### Directions for this task
Return each line of the listing exactly as written.

### Input material
(* ===== verification/Parser.v ===== *)
(** * Reading the Xray server configuration: [internal/xray/parser.go]

    The directory and its files are inputs: what [os.ReadDir] returns (entries
    in file-name order) and, for each file, what [os.ReadFile] returns. The
    lines written to standard error are part of the state. Error texts of
    [encoding/json] and [strconv] are not modelled. *)

From S2P Require Import Prelude GoString Json JsonDecode Net Config XrayTypes.
From Stdlib Require Import Ascii DecimalString.

Record ParsedClient := mkParsedClient { PC_Identity : string; PC_ConfigJSON : string }.
Record ParsedInbound := mkParsedInbound {
  PI_Tag : string; PI_Protocol : string; PI_Port : Z; PI_RawJSON : string;
  PI_Clients : list ParsedClient }.

(** [vlessEncWarned] (nil when the caller passes nil) and the log. *)
Record Warn := mkWarn { w_warned : option (list string); w_log : list string }.

Definition log_line (msg : string) : M Warn () :=
  modify (λ w, mkWarn (w_warned w) (w_log w ++ [msg])).

Fixpoint firstNonEmpty (values : list string) : string :=
  match values with
  | [] => ""
  | v :: r => if negb (String.eqb v "") then v else firstNonEmpty r
  end.

(** [json.Unmarshal] of a raw message; a nil one is an error. *)
Definition unmarshal_raw {A} (d : decoder A) (raw : option json) : error + A :=
  match raw with Some j => decode d j | None => inl "unexpected end of JSON input" end.

Definition parsePort (raw : option json) : error + Z :=
  match raw with
  | None => inl "missing port"
  | Some j =>
      match decode d_int j with
      | inr i => inr i
      | inl _ =>
          match decode d_string j with
          | inr s =>
              let first := match split_first "-" s with Some (a, _) => a | None => s end in
              match Atoi first with Some i => inr i | None => inl "strconv.Atoi: invalid syntax" end
          | inl _ => inl ("cannot parse port " +:+ json_marshal j)
          end
      end
  end.

(** ** Client extraction *)

Definition stored_client (identity : string) (cred : StoredClientConfig) : ParsedClient :=
  mkParsedClient identity (marshal_Stored cred).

### Task response
(* ===== verification/Parser.v ===== *)
(** * Reading the Xray server configuration: [internal/xray/parser.go]

    The directory and its files are inputs: what [os.ReadDir] returns (entries
    in file-name order) and, for each file, what [os.ReadFile] returns. The
    lines written to standard error are part of the state. Error texts of
    [encoding/json] and [strconv] are not modelled. *)

From S2P Require Import Prelude GoString Json JsonDecode Net Config XrayTypes.
From Stdlib Require Import Ascii DecimalString.

Record ParsedClient := mkParsedClient { PC_Identity : string; PC_ConfigJSON : string }.
Record ParsedInbound := mkParsedInbound {
  PI_Tag : string; PI_Protocol : string; PI_Port : Z; PI_RawJSON : string;
  PI_Clients : list ParsedClient }.

(** [vlessEncWarned] (nil when the caller passes nil) and the log. *)
Record Warn := mkWarn { w_warned : option (list string); w_log : list string }.

Definition log_line (msg : string) : M Warn () :=
  modify (λ w, mkWarn (w_warned w) (w_log w ++ [msg])).

Fixpoint firstNonEmpty (values : list string) : string :=
  match values with
  | [] => ""
  | v :: r => if negb (String.eqb v "") then v else firstNonEmpty r
  end.

(** [json.Unmarshal] of a raw message; a nil one is an error. *)
Definition unmarshal_raw {A} (d : decoder A) (raw : option json) : error + A :=
  match raw with Some j => decode d j | None => inl "unexpected end of JSON input" end.

Definition parsePort (raw : option json) : error + Z :=
  match raw with
  | None => inl "missing port"
  | Some j =>
      match decode d_int j with
      | inr i => inr i
      | inl _ =>
          match decode d_string j with
          | inr s =>
              let first := match split_first "-" s with Some (a, _) => a | None => s end in
              match Atoi first with Some i => inr i | None => inl "strconv.Atoi: invalid syntax" end
          | inl _ => inl ("cannot parse port " +:+ json_marshal j)
          end
      end
  end.

(** ** Client extraction *)

Definition stored_client (identity : string) (cred : StoredClientConfig) : ParsedClient :=
  mkParsedClient identity (marshal_Stored cred).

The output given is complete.